[From pathogenesis to treatment of genetic intellectual disabilities: a lesson from Angelman syndrome research].

Abstract

Angelman syndrome (AS) is characterized by severe intellectual disability, epilepsy and ataxic motor dysfunction. Paternally imprinted UBE3A, which is located in the imprinted domain of 15q11-q13, is the causative gene of AS. UBE3A is exclusively expressed from the maternally inherited allele only in neurons (neuron-specific imprinting), and is regulated by antisense RNA. UBE3A is an E3 ubiquitin protein ligase and Arc is one of its targets in the brain.
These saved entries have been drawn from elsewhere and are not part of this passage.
(* ===== verification/Kv.v ===== *)
(** * The message tree as its clients see it

    src/fs.c, src/snap.c and src/user.c use the tree of src/tree.c through
    [btlookup], [btupsert] and the scans.  [MsgTree] states what they rely
    on: the value of a key is what the messages for it make of it, in order
    ([Lookup.kvals], which is what [Lookup.fastupsert_lookup] and
    [Leaf.updateleaf_refines_merge] prove of the tree), a lookup copies the
    pair into the caller's buffer and asserts that it fits, and a scan delivers
    the pairs with a prefix in key order.  Every operation may also fail with
    an error of the layers below, [tree_err].  [btupsert] puts a batch into
    the tree in rounds, with a new root after each, so when it fails the
    tree, [tfail], may have taken some of the messages: of those for one key,
    the first ones.  The map of keys to pairs is the reference instance. *)
From S2P Require Import Prelude Data Keys Apply Upsert Lookup.

(** A message that can only leave a value of at most [n] bytes with its key. *)
Definition msg_fits (n : Z) (m : Msg) : Prop :=
  m_op m = Oinsert -> kvlen (kv_of_msg m) <= n.

Definition kv_le (a b : Kvp) : Prop := kle (kv_k a) (kv_k b).
Definition prefix_of_key (pfx : list Z) (kv : Kvp) : Prop := take (length pfx) (kv_k kv) = pfx.

Class MsgTree (T : Type) := {
  (** the descriptor, [*t] *)
  tdesc : T -> Tree;
  tget : T -> list Z -> Z -> res (option Kvp);
  tput : T -> list Msg -> res T;
  (** the tree that a [tput] that fails leaves *)
  tfail : T -> list Msg -> T;
  tscan : T -> list Z -> res (list Kvp);
  (** [updatesnap]: the same contents as a tree of its own *)
  tfork : T -> res T;
  tree_ok : T -> Prop;
  tval : T -> list Z -> option Kvp;
  (** every pair for the key that a lookup copies has at most that size *)
  tfits : T -> list Z -> Z -> Prop;
  tree_err : err -> Prop;
  tval_key t k kv : tree_ok t -> tval t k = Some kv -> kv_k kv = k;
  tfits_mono t k n n' : n <= n' -> tfits t k n -> tfits t k n';
  tgen_ok t : tree_ok t -> - 2 ^ 63 <= t_memgen (tdesc t) < 2 ^ 63;
  tget_ok t k n : tree_ok t -> tfits t k n -> postE tree_err (tget t k n) (fun r => r = tval t k);
  tget_big t k n kv : tree_ok t -> tval t k = Some kv -> n < kvlen kv ->
    postE (fun e => tree_err e \/ e = Eassert) (tget t k n) (fun _ => False);
  tput_ok t ms : tree_ok t ->
    (forall k, exists v, kvals (tval t k) (with_key k ms) Msgmax = Ok v) ->
    postE tree_err (tput t ms) (fun t' => tree_ok t' /\
      (forall k, kvals (tval t k) (with_key k ms) Msgmax = Ok (tval t' k)) /\
      (forall k n, tfits t k n -> Forall (msg_fits n) (with_key k ms) -> tfits t' k n));
  tfail_ok t ms : tree_ok t ->
    (forall k, exists v, kvals (tval t k) (with_key k ms) Msgmax = Ok v) ->
    tree_ok (tfail t ms) /\
    (forall k, exists n, kvals (tval t k) (take n (with_key k ms)) Msgmax = Ok (tval (tfail t ms) k)) /\
    (forall k n, tfits t k n -> Forall (msg_fits n) (with_key k ms) -> tfits (tfail t ms) k n);
  tfork_ok t : tree_ok t ->
    postE tree_err (tfork t) (fun t' => tree_ok t' /\ (forall k, tval t' k = tval t k) /\
      (forall k n, tfits t k n -> tfits t' k n));
  tscan_ok t pfx : tree_ok t ->
    postE tree_err (tscan t pfx) (fun l => StronglySorted kv_le l /\ NoDup l /\
      forall kv, kv ∈ l <-> tval t (kv_k kv) = Some kv /\ prefix_of_key pfx kv)
}.

(** A [tput] that fails has changed nothing, as when [btupsert] needs one
    round only. *)
Definition atomic (T : Type) `{!MsgTree T} : Prop := forall (t : T) (ms : list Msg), tfail t ms = t.

Lemma kval_step_fits vo m n v nbuf :
  kval_step vo m nbuf = Ok (Some v) -> (forall w, vo = Some w -> kv_k w = m_k m /\ kvlen w <= n) ->
  msg_fits n m -> kv_k v = m_k m /\ kvlen v <= n.
Proof.
  unfold kval_step, msg_fits. intros H Hw Hm. destruct vo as [w|].
  - destruct (Hw w eq_refl) as [Hk Hl]. bind_inv H as [ok u] E. destruct ok; [|done].
    injection H as <-. revert E. unfold apply.
    destruct (m_op m =? Odelete); [by destruct (_ =? 0)|]. destruct (_ || _); [done|].
    destruct (Z.eqb_spec (m_op m) Oinsert) as [Eo|_].
    { intros E. bind_inv E as c Ec. apply cpkvp_inv in Ec as [-> _]. injection E as <-. auto. }
    destruct (m_op m =? Owstat).
    { destruct (_ =? 0); [|done]. intros E. bind_inv E as c Ec. injection E as <-.
      apply statupdate_shape in Ec as [E1 E2]. unfold kvlen. rewrite E1, E2. auto. }
    destruct (_ || _); [|done]. intros E. bind_inv E as c Ec. injection E as <-.
    apply retag_shape in Ec as [E1 E2]. unfold kvlen. rewrite E1, E2. auto.
  - destruct (Z.eqb_spec (m_op m) Oinsert) as [Eo|_]; [|by destruct (_ || _)].
    bind_inv H as c Ec. apply cpkvp_inv in Ec as [-> _]. injection H as <-. auto.
Qed.

(** ** The reference instance *)

Definition Kvmap : Type := gmap (list Z) Kvp.

Definition put1 (m : Kvmap) (x : Msg) : res Kvmap :=
  let! v := kval_step (m !! m_k x) x Msgmax in
  Ok (match v with Some v => <[m_k x := v]> m | None => delete (m_k x) m end).

Fixpoint putall (m : Kvmap) (ms : list Msg) : res Kvmap :=
  match ms with
  | [] => Ok m
  | x :: ms' => let! m := put1 m x in putall m ms'
  end.

Definition map_get (m : Kvmap) (k : list Z) (n : Z) : res (option Kvp) :=
  match m !! k with
  | Some v => let! v := cpkvp v n in Ok (Some v)
  | None => Ok None
  end.

#[export] Instance kv_le_dec a b : Decision (kv_le a b).
Proof. unfold kv_le, kle. apply _. Defined.
#[export] Instance prefix_of_key_dec pfx kv : Decision (prefix_of_key pfx kv).
Proof. unfold prefix_of_key. apply _. Defined.

#[export] Instance kv_le_total : Total kv_le.
Proof. intros a b. unfold kv_le, kle. destruct (keycmpP (kv_k a) (kv_k b)); [left; lia|left; lia|].
  right. apply klt_kle in H. exact H. Qed.
#[export] Instance kv_le_trans : Transitive kv_le.
Proof. intros a b c. unfold kv_le. apply transitivity. Qed.

Definition map_scan (m : Kvmap) (pfx : list Z) : list Kvp :=
  merge_sort kv_le (filter (prefix_of_key pfx) ((map_to_list m).*2)).

Definition keyed (m : Kvmap) : Prop := forall k v, m !! k = Some v -> kv_k v = k.
Definition map_fits (m : Kvmap) (k : list Z) (n : Z) : Prop := forall v, m !! k = Some v -> kvlen v <= n.

Lemma map_get_ok m k n : map_fits m k n -> map_get m k n = Ok (m !! k).
Proof.
  unfold map_fits, map_get. destruct (m !! k) as [v|]; [|done]. intros H. by rewrite cpkvp_ok by auto.
Qed.

Lemma put1_ok m x v : keyed m -> kval_step (m !! m_k x) x Msgmax = Ok v ->
  exists m', put1 m x = Ok m' /\ keyed m' /\ m' !! m_k x = v /\
    (forall k, k <> m_k x -> m' !! k = m !! k) /\
    (forall n, map_fits m (m_k x) n -> msg_fits n x -> map_fits m' (m_k x) n).
Proof.
  intros Hm E. unfold put1. rewrite E. cbn [rbind].
  assert (Hv : forall w n, v = Some w -> map_fits m (m_k x) n -> msg_fits n x -> kv_k w = m_k x /\ kvlen w <= n).
  { intros w n -> Hf Hx. eapply kval_step_fits; [exact E| |done]. intros u Hu. split; [by apply Hm|by apply Hf]. }
  assert (Hk : forall w, v = Some w -> kv_k w = m_k x).
  { intros w ->. clear Hv.
    refine (proj1 (kval_step_fits _ _ (Z.max (match m !! m_k x with Some u => kvlen u | None => 0 end)
       (kvlen (kv_of_msg x))) _ _ E _ _)).
    - intros u Hu. split; [by apply Hm|]. rewrite Hu. lia.
    - intros _. lia. }
  destruct v as [w|]; cbv iota; (eexists; split; [done|]); (split; [|split; [|split]]).
  - intros k u Hu. apply lookup_insert_Some in Hu as [[<- <-]|[_ Hu]]; [by apply Hk|by apply Hm].
  - apply lookup_insert_eq.
  - intros k Hne. apply lookup_insert_ne. congruence.
  - intros n H1 H2 u Hu. apply lookup_insert_Some in Hu as [[_ <-]|[Hu _]]; [by apply (Hv w n)|done].
  - intros k u Hu. apply lookup_delete_Some in Hu as [_ Hu]. by apply Hm.
  - apply lookup_delete_eq.
  - intros k Hne. apply lookup_delete_ne. congruence.
  - intros n H1 H2 u Hu. by apply lookup_delete_Some in Hu as [? _].
Qed.

Lemma putall_ok ms : forall m, keyed m ->
  (forall k, exists v, kvals (m !! k) (with_key k ms) Msgmax = Ok v) ->
  exists m', putall m ms = Ok m' /\ keyed m' /\
    (forall k, kvals (m !! k) (with_key k ms) Msgmax = Ok (m' !! k)) /\
    (forall k n, map_fits m k n -> Forall (msg_fits n) (with_key k ms) -> map_fits m' k n).
Proof.
  induction ms as [|x ms IH]; intros m Hm Hv.
  { exists m. split; [done|]. split; [done|]. split; [done|]. by intros k n H _. }
  assert (Hx : exists v, kval_step (m !! m_k x) x Msgmax = Ok v).
  { destruct (Hv (m_k x)) as [v E]. unfold with_key in E. rewrite filter_cons_True in E by done.
    cbn [kvals] in E. bind_inv E as v1 E1. eauto. }
  destruct Hx as [v Ev]. destruct (put1_ok m x v Hm Ev) as (m1 & E1 & Hm1 & Hl & Hne & Hf).
  assert (Hstep : forall k, kvals (m !! k) (with_key k (x :: ms)) Msgmax = kvals (m1 !! k) (with_key k ms) Msgmax).
  { intros k. unfold with_key. destruct (decide (m_k x = k)) as [<-|Hk].
    - rewrite filter_cons_True by done. cbn [kvals]. by rewrite Ev, Hl.
    - rewrite filter_cons_False by done. by rewrite Hne by congruence. }
  destruct (IH m1 Hm1) as (m' & E' & Hm' & Hl' & Hf').
  { intros k. rewrite <- Hstep. apply Hv. }
  exists m'. cbn [putall]. rewrite E1. split; [done|]. split; [done|]. split.
  { intros k. by rewrite Hstep. }
  intros k n H1 H2. apply Hf'.
  - destruct (decide (m_k x = k)) as [<-|Hk].
    + apply Hf; [done|]. unfold with_key in H2. rewrite filter_cons_True in H2 by done.
      by apply Forall_cons in H2 as [? _].
    + intros u Hu. rewrite Hne in Hu by congruence. by apply H1.
  - unfold with_key in H2 |- *. destruct (decide (m_k x = k)) as [Hk|Hk].
    + rewrite filter_cons_True in H2 by done. by apply Forall_cons in H2 as [_ ?].
    + by rewrite filter_cons_False in H2 by done.
Qed.

Lemma map_scan_spec m pfx : keyed m ->
  StronglySorted kv_le (map_scan m pfx) /\ NoDup (map_scan m pfx) /\
  forall kv, kv ∈ map_scan m pfx <-> m !! kv_k kv = Some kv /\ prefix_of_key pfx kv.
Proof.
  intros Hm. unfold map_scan. split; [apply StronglySorted_merge_sort; apply _|].
  assert (Hin : forall kv : Kvp, kv ∈ (map_to_list m).*2 <-> m !! kv_k kv = Some kv).
  { intros kv. rewrite list_elem_of_fmap. split.
    - intros ([k v] & -> & H). apply elem_of_map_to_list in H. cbn. by rewrite (Hm _ _ H).
    - intros H. exists (kv_k kv, kv). split; [done|]. by apply elem_of_map_to_list. }
  split.
  - rewrite (merge_sort_Permutation kv_le). apply NoDup_filter.
    apply NoDup_fmap_2_strong; [|apply NoDup_map_to_list].
    intros [k1 v1] [k2 v2] H1 H2 E. cbn in E. subst v2.
    apply elem_of_map_to_list in H1, H2. rewrite <- (Hm _ _ H1), <- (Hm _ _ H2). done.
  - intros kv. rewrite (merge_sort_Permutation kv_le), list_elem_of_filter, Hin. tauto.
Qed.

#[export] Program Instance kvmap_tree : MsgTree Kvmap := {
  tdesc := fun _ => tree0;
  tget := map_get;
  tput := putall;
  tfail := fun t _ => t;
  tscan := fun m pfx => Ok (map_scan m pfx);
  tfork := fun m => Ok m;
  tree_ok := keyed;
  tval := fun m k => m !! k;
  tfits := map_fits;
  tree_err := fun _ => False }.
Next Obligation. intros t k kv Ht H. by apply Ht. Qed.
Next Obligation. intros t k n n' Hn H v Hv. specialize (H v Hv). lia. Qed.
Next Obligation. intros t _. cbn. lia. Qed.
Next Obligation. intros t k n _ Hf. by rewrite map_get_ok. Qed.
Next Obligation.
  intros t k n kv _ H Hlt. unfold map_get. rewrite H. unfold cpkvp. fold (kvlen kv).
  rewrite (proj2 (Z.leb_gt _ _)) by done. by right.
Qed.
Next Obligation.
  intros t ms Ht Hv. destruct (putall_ok ms t Ht Hv) as (m' & -> & H). done.
Qed.
Next Obligation. intros t ms Ht _. split; [done|]. split; [|done]. intros k. by exists 0%nat. Qed.
Next Obligation. done. Qed.
Next Obligation. intros t pfx Ht. by apply map_scan_spec. Qed.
Arc is known to regulate AMPA-type glutamate receptor at the post-synaptic membrane. Loss-of-function of UBE3A results in upregulation of Arc and downregulation of AMPA receptors, giving rise to disturbance in experience-dependent synaptic plasticity. Unraveling the pathophysiology of AS will shed light on the development of pharmaceutical agents for genetic intellectual disabilities. Recently, topoisomerase inhibitors were shown to unsilence imprinted Ube3a in a mouse model of AS. This success indicated the possibility of an epigenetic therapy for AS. Therefore, AS is also a good model for the development of epigenetic therapy for genetic intellectual disorders caused by epigenetic dysfunction.